EXERCISE = Return every line from the records below that has the word "negb".

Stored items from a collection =
◆ ◆ ◆ ◆

(* ===== verification/Usm.v ===== *)
(** * Engine clock and user-based security

    Models [crates/spt-snmp/src/engine.rs] and [usm.rs]: the engine identity
    and its clock, security levels, users, counters, the authentication digest
    and the privacy transform.  The hash and cipher crates are the class
    [UsmCrypto]; the derivation of keys from passwords is not modelled, a
    user comes with its localized keys. *)

From S2P Require Import Prelude Bytes Ber Pdu Message.

(** ** The engine *)

(** [EngineId::new]: between 1 and 32 bytes. *)
Definition EngineId_new (bytes : list Z) : option (list Z) :=
  if bool_decide (bytes = []) || (32 <? Z.of_nat (length bytes)) then None else Some bytes.

Definition TIME_WINDOW_SECS : Z := 150.

(** [generate_engine_id]; [rnd] are the four random bytes. *)
Definition generate_engine_id (private_enterprise_number : Z) (rnd : list Z) : list Z :=
  let pen := Z.land private_enterprise_number 0x7FFFFFFF in
  match to_be_bytes 4 pen with
  | b0 :: pen_bytes => [Z.lor b0 0x80] ++ pen_bytes ++ [5] ++ rnd
  | [] => []
  end.

Record EngineClock := mkClock { clk_boots : Z; clk_started_at : Z }.

Definition EngineClock_new (boots now : Z) : EngineClock := mkClock boots now.
Definition clock_time (c : EngineClock) (now : Z) : Z :=
  Z.min (as_secs (duration_since now (clk_started_at c))) (umax 32).
(** An atomic addition wraps. *)
Definition bump_boots (c : EngineClock) : EngineClock := mkClock (wrap 32 (clk_boots c + 1)) (clk_started_at c).

Definition check_time_window (c : EngineClock) (now peer_boots peer_time : Z) : Result BerError unit :=
  let local_boots := clk_boots c in
  let local_time := clock_time c now in
  if negb (peer_boots =? local_boots) then Err (Usm NotInTimeWindow)
  else if TIME_WINDOW_SECS <? Z.abs (local_time - peer_time) then Err (Usm NotInTimeWindow)
  else Ok tt.

(** ** Protocols and levels *)

Inductive AuthProtocol := HmacMd5 | HmacSha1 | HmacSha256.
Inductive PrivProtocol := Aes128 | Aes256 | Des.
Inductive SecurityLevel := NoAuthNoPriv | AuthNoPriv | AuthPriv.

#[export] Instance SecurityLevel_eq_dec : EqDecision SecurityLevel.
Proof. solve_decision. Defined.

Definition auth_key_len (p : AuthProtocol) : nat :=
  match p with HmacMd5 => 16 | HmacSha1 => 20 | HmacSha256 => 32 end.
Definition digest_len (p : AuthProtocol) : nat :=
  match p with HmacMd5 | HmacSha1 => 12 | HmacSha256 => 24 end.
Definition priv_key_len (p : PrivProtocol) : nat :=
  match p with Aes128 | Des => 16 | Aes256 => 32 end.

Definition flags_bits (l : SecurityLevel) : Z :=
  match l with NoAuthNoPriv => 0 | AuthNoPriv => 1 | AuthPriv => 3 end.

Definition from_flags (flags : Z) : Result BerError SecurityLevel :=
  let f := Z.land flags 3 in
  if f =? 0 then Ok NoAuthNoPriv
  else if f =? 1 then Ok AuthNoPriv
  else if f =? 3 then Ok AuthPriv
  else Err (Usm UnsupportedSecLevel).

(** A user; passwords are only used to derive the keys. *)
Record UsmUser := mkUser {
  u_name : list Z;
  u_auth : option AuthProtocol;
  u_priv : option PrivProtocol;
  u_writable : bool
}.

Definition no_auth (name : list Z) : UsmUser := mkUser name None None false.
Definition auth_only (name : list Z) (auth : AuthProtocol) : UsmUser := mkUser name (Some auth) None false.
Definition auth_priv (name : list Z) (auth : AuthProtocol) (priv : PrivProtocol) : UsmUser :=
  mkUser name (Some auth) (Some priv) false.
Definition set_writable (b : bool) (u : UsmUser) : UsmUser := mkUser (u_name u) (u_auth u) (u_priv u) b.

Definition security_level (u : UsmUser) : SecurityLevel :=
  match u_auth u, u_priv u with
  | None, _ => NoAuthNoPriv
  | Some _, None => AuthNoPriv
  | Some _, Some _ => AuthPriv
  end.

(** ** Counters *)

Record UsmCounters := mkCounters {
  unsupported_sec_levels : Z;
  not_in_time_windows : Z;
  unknown_user_names : Z;
  unknown_engine_ids : Z;
  wrong_digests : Z;
  decryption_errors : Z
}.

Definition UsmCounters_default : UsmCounters := mkCounters 0 0 0 0 0 0.

(** [+= 1] on a [u32]: the build checks for overflow. *)
Definition incr32 (n : Z) : Outcome Z := if n <? umax 32 then Return (n + 1) else Panic.

(** [UsmCounters::record]. *)
Definition record (c : UsmCounters) (e : UsmError) : Outcome UsmCounters :=
  let 'mkCounters a b u i w d := c in
  match e with
  | UnsupportedSecLevel => n ← incr32 a; Return (mkCounters n b u i w d)
  | NotInTimeWindow => n ← incr32 b; Return (mkCounters a n u i w d)
  | UnknownUserName => n ← incr32 u; Return (mkCounters a b n i w d)
  | UnknownEngineId => n ← incr32 i; Return (mkCounters a b u n w d)
  | WrongDigest => n ← incr32 w; Return (mkCounters a b u i n d)
  | DecryptionError => n ← incr32 d; Return (mkCounters a b u i w n)
  end.

Definition counter (c : UsmCounters) (e : UsmError) : Z :=
  match e with
  | UnsupportedSecLevel => unsupported_sec_levels c
  | NotInTimeWindow => not_in_time_windows c
  | UnknownUserName => unknown_user_names c
  | UnknownEngineId => unknown_engine_ids c
  | WrongDigest => wrong_digests c
  | DecryptionError => decryption_errors c
  end.

(** ** Cryptography *)

(** The [hmac], [md-5], [sha1], [sha2], [aes] and [cfb-mode] crates: a tag as
    long as the digest of its hash, and a stream cipher, which keeps lengths
    and decrypts what it encrypted under the same key and initialisation
    vector. *)
Class UsmCrypto : Type := {
  hmac : AuthProtocol -> list Z -> list Z -> list Z;
  hmac_length : forall p kul m, length (hmac p kul m) = auth_key_len p;
  cfb_encrypt : list Z -> list Z -> list Z -> list Z;
  cfb_decrypt : list Z -> list Z -> list Z -> list Z;
  cfb_inverse : forall k iv d, cfb_decrypt k iv (cfb_encrypt k iv d) = d;
  cfb_length : forall k iv d, length (cfb_encrypt k iv d) = length d
}.

(** A transparent instance, used by the witnesses. *)
#[export, program] Instance toy_crypto : UsmCrypto := {|
  hmac := fun p kul m => take (auth_key_len p) (kul ++ rev m ++ replicate (auth_key_len p) 0);
  cfb_encrypt := fun k iv d => rev d;
  cfb_decrypt := fun k iv d => rev d
|}.
Next Obligation. intros p kul m. cbv beta. rewrite length_take, !length_app, length_replicate. lia. Qed.
Next Obligation. intros k iv d. apply rev_involutive. Qed.
Next Obligation. intros k iv d. apply length_rev. Qed.

Section Crypto.
Context `{!UsmCrypto}.

Definition auth_digest (auth : AuthProtocol) (kul whole_message : list Z) : list Z :=
  take (digest_len auth) (hmac auth kul whole_message).

Definition digests_match (a b : list Z) : bool :=
  if negb (length a =? length b)%nat then false else bool_decide (a = b).

Definition aes_iv (engine_boots engine_time : Z) (salt : list Z) : list Z :=
  to_be_bytes 4 engine_boots ++ to_be_bytes 4 engine_time ++ salt.

(** [encrypt] and [decrypt]; the data is transformed in place. *)
Definition encrypt (proto : PrivProtocol) (priv_key : list Z) (engine_boots engine_time : Z) (salt data : list Z) :
    Result BerError (list Z) :=
  match proto with
  | Aes128 =>
      if (length priv_key <? 16)%nat then Err Privacy
      else Ok (cfb_encrypt (take 16 priv_key) (aes_iv engine_boots engine_time salt) data)
  | Aes256 =>
      if (length priv_key <? 32)%nat then Err Privacy
      else Ok (cfb_encrypt (take 32 priv_key) (aes_iv engine_boots engine_time salt) data)
  | Des => Err Privacy
  end.

Definition decrypt (proto : PrivProtocol) (priv_key : list Z) (engine_boots engine_time : Z) (salt data : list Z) :
    Result BerError (list Z) :=
  match proto with
  | Aes128 =>
      if (length priv_key <? 16)%nat then Err (Usm DecryptionError)
      else Ok (cfb_decrypt (take 16 priv_key) (aes_iv engine_boots engine_time salt) data)
  | Aes256 =>
      if (length priv_key <? 32)%nat then Err (Usm DecryptionError)
      else Ok (cfb_decrypt (take 32 priv_key) (aes_iv engine_boots engine_time salt) data)
  | Des => Err (Usm DecryptionError)
  end.
End Crypto.

(** ** Text *)

(** [String::from_utf8_lossy]: each maximal broken sequence becomes U+FFFD. *)
Definition REPLACEMENT : list Z := [0xEF; 0xBF; 0xBD].

Fixpoint from_utf8_lossy (l : list Z) : list Z :=
  match l with
  | [] => []
  | b0 :: r0 =>
      if between 0 0x7F b0 then b0 :: from_utf8_lossy r0
      else if between 0xC2 0xDF b0 then
        match r0 with
        | [] => REPLACEMENT
        | b1 :: r1 =>
            if continuation b1 then b0 :: b1 :: from_utf8_lossy r1
            else REPLACEMENT ++ from_utf8_lossy r0
        end
      else if between 0xE0 0xEF b0 then
        match r0 with
        | [] => REPLACEMENT
        | b1 :: r1 =>
            if between (if b0 =? 0xE0 then 0xA0 else 0x80) (if b0 =? 0xED then 0x9F else 0xBF) b1 then
              match r1 with
              | [] => REPLACEMENT
              | b2 :: r2 =>
                  if continuation b2 then b0 :: b1 :: b2 :: from_utf8_lossy r2
                  else REPLACEMENT ++ from_utf8_lossy r1
              end
            else REPLACEMENT ++ from_utf8_lossy r0
        end
      else if between 0xF0 0xF4 b0 then
        match r0 with
        | [] => REPLACEMENT
        | b1 :: r1 =>
            if between (if b0 =? 0xF0 then 0x90 else 0x80) (if b0 =? 0xF4 then 0x8F else 0xBF) b1 then
              match r1 with
              | [] => REPLACEMENT
              | b2 :: r2 =>
                  if continuation b2 then
                    match r2 with
                    | [] => REPLACEMENT
                    | b3 :: r3 =>
                        if continuation b3 then b0 :: b1 :: b2 :: b3 :: from_utf8_lossy r3
                        else REPLACEMENT ++ from_utf8_lossy r2
                    end
                  else REPLACEMENT ++ from_utf8_lossy r1
              end
            else REPLACEMENT ++ from_utf8_lossy r0
        end
      else REPLACEMENT ++ from_utf8_lossy r0
  end.

(** ** Lemmas *)

(** Valid text is left alone. *)
Lemma lossy_valid l : utf8_valid l = true -> from_utf8_lossy l = l.
Proof.
  induction l as [l IH] using (induction_ltof1 _ (@length Z)). unfold ltof in IH.
  destruct l as [|b0 r0]; [done|]. cbn [utf8_valid from_utf8_lossy].
  destruct (between 0 0x7F b0) eqn:E0; [intros H; f_equal; apply IH; [cbn; lia|done]|].
  destruct r0 as [|b1 r1]; [done|].
  destruct (between 0xC2 0xDF b0) eqn:E1.
  { intros [-> H]%andb_true_iff. do 2 f_equal. apply IH; [cbn; lia|done]. }
  destruct r1 as [|b2 r2]; [done|]. destruct (between 0xE0 0xEF b0) eqn:E2.
  { intros [[-> ->]%andb_true_iff H]%andb_true_iff. do 3 f_equal. apply IH; [cbn; lia|done]. }
  destruct r2 as [|b3 r3]; [done|].
  intros [[[[-> ->]%andb_true_iff ->]%andb_true_iff ->]%andb_true_iff H]%andb_true_iff.
  do 4 f_equal. apply IH; [cbn; lia|done].
Qed.

Section CryptoLemmas.
Context `{!UsmCrypto}.

Lemma auth_digest_length p kul m : length (auth_digest p kul m) = digest_len p.
Proof. unfold auth_digest. rewrite length_take, hmac_length. destruct p; cbn; lia. Qed.

Lemma digests_match_eq a b : digests_match a b = true <-> a = b.
Proof.
  unfold digests_match. split.
  - destruct (negb _); [done|]. by intros ?%bool_decide_eq_true.
  - intros ->. rewrite Nat.eqb_refl. cbn. by apply bool_decide_eq_true.
Qed.

Lemma decrypt_encrypt p k b t salt d c : encrypt p k b t salt d = Ok c -> decrypt p k b t salt c = Ok d.
Proof.
  unfold encrypt, decrypt. destruct p; [| |done]; destruct (_ <? _)%nat; [done| |done|];
    intros [= <-]; by rewrite cfb_inverse.
Qed.
End CryptoLemmas.

Lemma from_flags_bits l : from_flags (flags_bits l) = Ok l.
Proof. by destruct l. Qed.

(** The generated identity: nine bytes, the high bit and the format byte, the
    enterprise number in between. *)
Lemma engine_id_structure pen rnd :
  0 <= pen < 2 ^ 31 -> length rnd = 4%nat ->
  exists b0 b1 b2 b3, generate_engine_id pen rnd = Z.lor b0 0x80 :: b1 :: b2 :: b3 :: 5 :: rnd
  /\ b0 < 128 /\ from_be_bytes [b0; b1; b2; b3] = pen
  /\ EngineId_new (generate_engine_id pen rnd) = Some (generate_engine_id pen rnd).
Proof.
  intros Hp Hr. unfold generate_engine_id. change 0x7FFFFFFF with (Z.ones 31). rewrite Z.land_ones by lia.
  rewrite Z.mod_small by lia. pose proof (from_to_be_bytes 4 pen) as Hf. pose proof (to_be_bytes_ok 4 pen) as Hok.
  change (256 ^ Z.of_nat 4) with (2 ^ 32) in Hf. specialize (Hf ltac:(lia)).
  cbn [to_be_bytes] in *. do 4 eexists. split; [done|]. split_and!; [|done|].
  - change (256 ^ Z.of_nat 3) with (2 ^ 24). pose proof (Z.div_lt_upper_bound pen (2 ^ 24) 128).
    pose proof (Z.div_pos pen (2 ^ 24)). rewrite Z.mod_small; lia.
  - unfold EngineId_new. rewrite bool_decide_false by done. cbn [app length orb]. rewrite Hr. done.
Qed.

◆ ◆ ◆ ◆

EXERCISE SOLUTION =
  if negb (peer_boots =? local_boots) then Err (Usm NotInTimeWindow)
  if negb (length a =? length b)%nat then false else bool_decide (a = b).
  - destruct (negb _); [done|]. by intros ?%bool_decide_eq_true.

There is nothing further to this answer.